Chiusi gli occhi, e mi lasciai scivolare sullo schienale del divano, lentamente.
 
Il mal di testa continuava a non darmi tregua.
 
E’ trascorso del tempo, da allora.
 
Sono grato ad Eddie per quello che mi ha insegnato, senza sapere di averlo fatto.

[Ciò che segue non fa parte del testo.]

(* ===== verification/BackendOps.v ===== *)
(** * The backend manager's tables

    Registration, mappings, policies, direct control, warnings, and the cached routing
    plan ([crates/hypercolor-core/src/device/manager/]: [registry.rs], [mapping.rs],
    [brightness.rs], [warnings.rs], [output_coordinator.rs], [routing.rs]). *)
From Stdlib Require Import ZArith Lia String.
From Stdlib Require Import Floats.SpecFloat.
From stdpp Require Import base list numbers option gmap.
From S2P Require Import Prelude Duration Text PartialEq SpatialTypes DeviceTypes Delivery OutputColor Routing DeviceQueue BackendManager.

#[local] Open Scope Z_scope.

(** ** Warnings *)

Definition retain_active_layout_devices (active : gset text) (w : DeviceOutputWarnings) : DeviceOutputWarnings :=
  {| warned_unmapped_layout_devices := warned_unmapped_layout_devices w ∩ active;
     unmapped_layout_warnings_enabled := unmapped_layout_warnings_enabled w;
     unmapped_layout_warning_count := unmapped_layout_warning_count w;
     last_segment_mismatch_warn_at := last_segment_mismatch_warn_at w |}.
Definition clear_unmapped_layout_device (id : text) (w : DeviceOutputWarnings) : DeviceOutputWarnings :=
  {| warned_unmapped_layout_devices := warned_unmapped_layout_devices w ∖ {[id]};
     unmapped_layout_warnings_enabled := unmapped_layout_warnings_enabled w;
     unmapped_layout_warning_count := unmapped_layout_warning_count w;
     last_segment_mismatch_warn_at := last_segment_mismatch_warn_at w |}.
(** The answer, whether to log, is only logged. *)
Definition mark_unmapped_layout_device (id : text) (w : DeviceOutputWarnings) : DeviceOutputWarnings * bool :=
  if negb (unmapped_layout_warnings_enabled w) then (w, false)
  else if bool_decide (id ∈ warned_unmapped_layout_devices w) then (w, false)
  else ({| warned_unmapped_layout_devices := {[id]} ∪ warned_unmapped_layout_devices w;
           unmapped_layout_warnings_enabled := unmapped_layout_warnings_enabled w;
           unmapped_layout_warning_count := sat_add U64_MAX (unmapped_layout_warning_count w) 1;
           last_segment_mismatch_warn_at := last_segment_mismatch_warn_at w |}, true).
Definition should_warn_segment_mismatch (now : Z) (key : text) (interval : Z) (w : DeviceOutputWarnings)
    : DeviceOutputWarnings * bool :=
  if match last_segment_mismatch_warn_at w !! key with
     | Some last_warn_at => saturating_duration_since now last_warn_at <? interval
     | None => false
     end then (w, false)
  else ({| warned_unmapped_layout_devices := warned_unmapped_layout_devices w;
           unmapped_layout_warnings_enabled := unmapped_layout_warnings_enabled w;
           unmapped_layout_warning_count := unmapped_layout_warning_count w;
           last_segment_mismatch_warn_at := <[key := now]> (last_segment_mismatch_warn_at w) |}, true).
Definition enable_unmapped_layout_warnings (w : DeviceOutputWarnings) : DeviceOutputWarnings :=
  {| warned_unmapped_layout_devices := warned_unmapped_layout_devices w;
     unmapped_layout_warnings_enabled := true;
     unmapped_layout_warning_count := unmapped_layout_warning_count w;
     last_segment_mismatch_warn_at := last_segment_mismatch_warn_at w |}.

Section ops.
Context {Q : Type} `{DeviceQueue Q}.
Abbreviation coordinator := (DeviceOutputCoordinator Q).
Abbreviation manager := (BackendManager Q).
Implicit Types (o : coordinator) (m : manager).

(** ** The coordinator *)

Definition remove_backend_state (backend_id : text) o : coordinator :=
  let other (k : BackendDeviceKey) := negb (bool_decide (k.1 = backend_id)) in
  {| queues := filter (fun kv => other kv.1 = true) (queues o);
     frame_sinks := filter (fun k => other k = true) (frame_sinks o);
     staging := filter (fun kv => other kv.1 = true) (staging o);
     active_staging_keys := active_staging_keys o; active_staging_len := active_staging_len o;
     staging_generation := staging_generation o;
     output_policy := filter (fun kv => other kv.1 = true) (output_policy o);
     direct_control := direct_control o;
     warned_inactive_layout_devices :=
       filter (fun k => other k = true) (warned_inactive_layout_devices o) |}.
Definition remove_target_state (key : BackendDeviceKey) o : coordinator :=
  {| queues := delete key (queues o); frame_sinks := frame_sinks o ∖ {[key]};
     staging := delete key (staging o); active_staging_keys := active_staging_keys o;
     active_staging_len := active_staging_len o; staging_generation := staging_generation o;
     output_policy := delete key (output_policy o); direct_control := direct_control o;
     warned_inactive_layout_devices := warned_inactive_layout_devices o ∖ {[key]} |}.
Definition set_frame_sink (key : BackendDeviceKey) (frame_sink : bool) o : coordinator :=
  {| queues := delete key (queues o);
     frame_sinks := if frame_sink then {[key]} ∪ frame_sinks o else frame_sinks o ∖ {[key]};
     staging := staging o; active_staging_keys := active_staging_keys o;
     active_staging_len := active_staging_len o; staging_generation := staging_generation o;
     output_policy := output_policy o; direct_control := direct_control o;
     warned_inactive_layout_devices := warned_inactive_layout_devices o |}.
Definition set_output_policy (key : BackendDeviceKey) (pol : OutputPolicy) o : coordinator :=
  {| queues := queues o; frame_sinks := frame_sinks o; staging := staging o;
     active_staging_keys := active_staging_keys o; active_staging_len := active_staging_len o;
     staging_generation := staging_generation o; output_policy := <[key := pol]> (output_policy o);
     direct_control := direct_control o;
     warned_inactive_layout_devices := warned_inactive_layout_devices o |}.
Definition coordinator_display_fps (key : BackendDeviceKey) o : option Z := display_fps <$> output_policy o !! key.

(** [DirectControlRegistry]: the guard's owner releases when it is dropped. *)
Definition acquire (key : BackendDeviceKey) o : coordinator :=
  with_direct (fun counts => <[key := sat_add USIZE_MAX (default 0 (counts !! key)) 1]> counts) o.
Definition release (key : BackendDeviceKey) o : coordinator :=
  with_direct (fun counts =>
    match counts !! key with
    | None => counts
    | Some count =>
        let count := Z.max 0 (count - 1) in
        if count =? 0 then delete key counts else <[key := count]> counts
    end) o.
Definition is_direct_control_active_key (key : BackendDeviceKey) o : bool :=
  match direct_control o !! key with
  | Some count => 0 <? count
  | None => false
  end.

Definition newly_inactive_devices (inactive : list BackendDeviceKey) o : list BackendDeviceKey :=
  List.filter (fun k => negb (bool_decide (k ∈ warned_inactive_layout_devices o))) inactive.
Definition replace_inactive_devices (inactive : list BackendDeviceKey) o : coordinator :=
  {| queues := queues o; frame_sinks := frame_sinks o; staging := staging o;
     active_staging_keys := active_staging_keys o; active_staging_len := active_staging_len o;
     staging_generation := staging_generation o; output_policy := output_policy o;
     direct_control := direct_control o; warned_inactive_layout_devices := list_to_set inactive |}.
Definition has_queue (finished : BackendDeviceKey -> bool) (key : BackendDeviceKey) o : bool :=
  match queues o !! key with
  | Some _ => negb (finished key)
  | None => false
  end.

(** ** Brightness *)

Definition set_device_output_brightness (id : DeviceId) (brightness : f32) m : manager :=
  let normalized := f32_clamp brightness (f32_of_Z 0) (f32_of_Z 1) in
  let '(overrides, changed) :=
    if SFleb (f32_lit 999 1000) normalized
    then (delete id (brightness_overrides m), bool_decide (is_Some (brightness_overrides m !! id)))
    else (<[id := normalized]> (brightness_overrides m),
          match brightness_overrides m !! id with
          | Some previous => negb (bool_decide (previous = normalized))
          | None => true
          end) in
  {| backends := backends m; backend_generations := backend_generations m;
     backend_generation_counter := backend_generation_counter m; device_map := device_map m;
     output := output m; brightness_overrides := overrides;
     brightness_generation := if changed then sat_add U64_MAX (brightness_generation m) 1
                              else brightness_generation m;
     warnings := warnings m; routing_mapping_generation := routing_mapping_generation m;
     routing_plan_rebuild_count := routing_plan_rebuild_count m; routing_plan := routing_plan m;
     queue_generations := queue_generations m |}.
Definition device_output_brightness (id : DeviceId) m : f32 := default (f32_of_Z 1) (brightness_overrides m !! id).

(** ** Backends *)

Definition register_backend (backend_id : text) (handle : N) m : manager :=
  let counter := default 1 (checked_add U64_MAX (backend_generation_counter m) 1) in
  with_backends (<[backend_id := handle]> (backends m)) (<[backend_id := counter]> (backend_generations m))
    counter (with_output (remove_backend_state backend_id) m).
Definition unregister_backend (backend_id : text) m : manager * option N :=
  match backends m !! backend_id with
  | None => (m, None)
  | Some handle =>
      (with_backends (delete backend_id (backends m)) (delete backend_id (backend_generations m))
         (backend_generation_counter m) (with_output (remove_backend_state backend_id) m), Some handle)
  end.
Definition is_current_backend (backend_id : text) (handle : N) m : bool :=
  bool_decide (backends m !! backend_id = Some handle).

(** ** Mappings *)

Definition invalidate_routing_plan m : manager :=
  with_plan None (sat_add U64_MAX (routing_mapping_generation m) 1) (routing_plan_rebuild_count m) m.
Definition map_device_with_segment (layout_device_id backend_id : text) (id : DeviceId)
    (seg : option SegmentRange) m : manager :=
  let m := with_warnings (clear_unmapped_layout_device layout_device_id) m in
  invalidate_routing_plan (with_device_map <[layout_device_id :=
    {| mapping_backend_id := backend_id; mapping_device_id := id; segment := seg; zone_segments := ∅;
       physical_led_count := None |}]> m).
Definition map_device (layout_device_id backend_id : text) (id : DeviceId) : manager -> manager :=
  map_device_with_segment layout_device_id backend_id id None.
Definition set_device_zone_segments (layout_device_id : text) (info : DeviceInfo) m : manager * bool :=
  match device_map m !! layout_device_id with
  | None => (m, false)
  | Some mapping =>
      (invalidate_routing_plan (with_device_map <[layout_device_id :=
         {| mapping_backend_id := mapping_backend_id mapping; mapping_device_id := mapping_device_id mapping;
            segment := segment mapping; zone_segments := device_segments_from_device_info info;
            physical_led_count := device_output_len info |}]> m), true)
  end.
Definition targets (key : BackendDeviceKey) (mapping : DeviceMapping) : bool := bool_decide (mapping_key mapping = key).
Definition still_mapped (key : BackendDeviceKey) (mappings : gmap text DeviceMapping) : bool :=
  existsb (fun lm => targets key lm.2) (map_to_list mappings).
Definition unmap_device (layout_device_id : text) m : manager * bool :=
  match device_map m !! layout_device_id with
  | None => (m, false)
  | Some mapping =>
      let m := with_device_map (delete layout_device_id) m in
      let m := if still_mapped (mapping_key mapping) (device_map m) then m
               else with_output (remove_target_state (mapping_key mapping)) m in
      (invalidate_routing_plan m, true)
  end.
Definition clear_device_mappings_for_physical (key : BackendDeviceKey) m : manager * Z :=
  let before := Z.of_nat (size (device_map m)) in
  let m := with_device_map (filter (fun lm => targets key lm.2 = false)) m in
  let removed := Z.max 0 (before - Z.of_nat (size (device_map m))) in
  (if 0 <? removed then invalidate_routing_plan m else m, removed).
Definition remove_device_mappings_for_physical (key : BackendDeviceKey) m : manager * Z :=
  let before := Z.of_nat (size (device_map m)) in
  let m := with_device_map (filter (fun lm => targets key lm.2 = false)) m in
  let removed := Z.max 0 (before - Z.of_nat (size (device_map m))) in
  let m := if still_mapped key (device_map m) then m else with_output (remove_target_state key) m in
  (if 0 <? removed then invalidate_routing_plan m else m, removed).

(** [connect_device] and [disconnect_device], after the backend's answer. *)
Definition connected (layout_device_id : text) (key : BackendDeviceKey) (pol : OutputPolicy)
    (frame_sink : bool) m : manager :=
  let m := with_output (set_output_policy key pol) m in
  let m := with_output (set_frame_sink key frame_sink) m in
  map_device layout_device_id key.1 key.2 m.
Definition disconnected (key : BackendDeviceKey) m : manager := (remove_device_mappings_for_physical key m).1.

(** ** The cached plan *)

Section plan.
Context {uuid : UuidCrate} (iter : gmap text SegmentRange -> list (text * SegmentRange)).
(** [DefaultHasher] over the routing fields of a layout. *)
Context (hasher : RoutingFields -> Z).

Definition layout_routing_signature (layout : SpatialLayout) : Z := hasher (routing_fields layout).
Definition plan_of (layout : SpatialLayout) m : manager * RoutingPlan :=
  let signature := layout_routing_signature layout in
  let rebuilt :=
    let plan := compile_routing_plan iter (device_map m) (routing_mapping_generation m) layout signature in
    (with_plan (Some plan) (routing_mapping_generation m) (sat_add U64_MAX (routing_plan_rebuild_count m) 1) m,
     plan) in
  match routing_plan m with
  | Some plan =>
      if negb (layout_signature plan =? signature)
         || negb (mapping_generation plan =? routing_mapping_generation m)
      then rebuilt else (m, plan)
  | None => rebuilt
  end.
Definition can_reuse_routed_frame_outputs (finished : BackendDeviceKey -> bool) (layout : SpatialLayout) m
    : manager * bool :=
  let '(m, plan) := plan_of layout m in
  (m, forallb (fun key => is_direct_control_active_key key (output m) || has_queue finished key (output m))
        (active_target_keys plan)).
End plan.
End ops.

Ho ritrovato il valore della mia vita, il gusto di dire no a persone ed eventi inutili o anche solo improbabili.
 
Ho imparato a dedicare il mio tempo a chi non ha nulla ma ha bisogno di poco, come forse tutti abbiamo, una volta eliminati gli inutili orpelli con i quali crediamo di mettere a tacere il desiderio di amore che vive e palpita, a volte inascoltato, a volte inesprimibile, dentro ognuno di noi.
 
Con i mille dollari di Eddie ho messo su una piccola organizzazione che si occupa dei senzatetto di New York.
 
Ce ne sono diverse, è vero, ma “Gli amici di Eddie” organizza colazioni a Central Park nella bella stagione e, quando fuori e freddo, interminabili tornei di scacchi e Risiko nella nostra sede, un vecchio edificio, un ex fabbrica di smalti che ho ristrutturato con l’aiuto degli” amici di Eddie”, quelli veri, e quelli nuovi,  che chiamo così in suo ricordo.
 
Ora, quando comincia a fare freddo, giro per le strade e cerco di aiutare chi è solo,  ha fame e non ha dove andare, o anche soltanto chi non ha nessuno con cui parlare.
 
Giriamo per i vicoli di New York con una vecchia auto piena di the caldo, di strumenti di primo soccorso e con il riscaldamento sempre acceso.
 
E quando mi avvicino a qualcuno che ha bisogno di noi e che non ha nessuno, o che è semplicemente in difficoltà, mi chino fino al suo livello, gli porgo la mano, lo aiuto piano ad alzarsi e gli sussurro all’orecchio “Qui non puoi stare, ora ci siamo noi ad aiutarti. Troppo freddo, cazzo, amico, vero?”.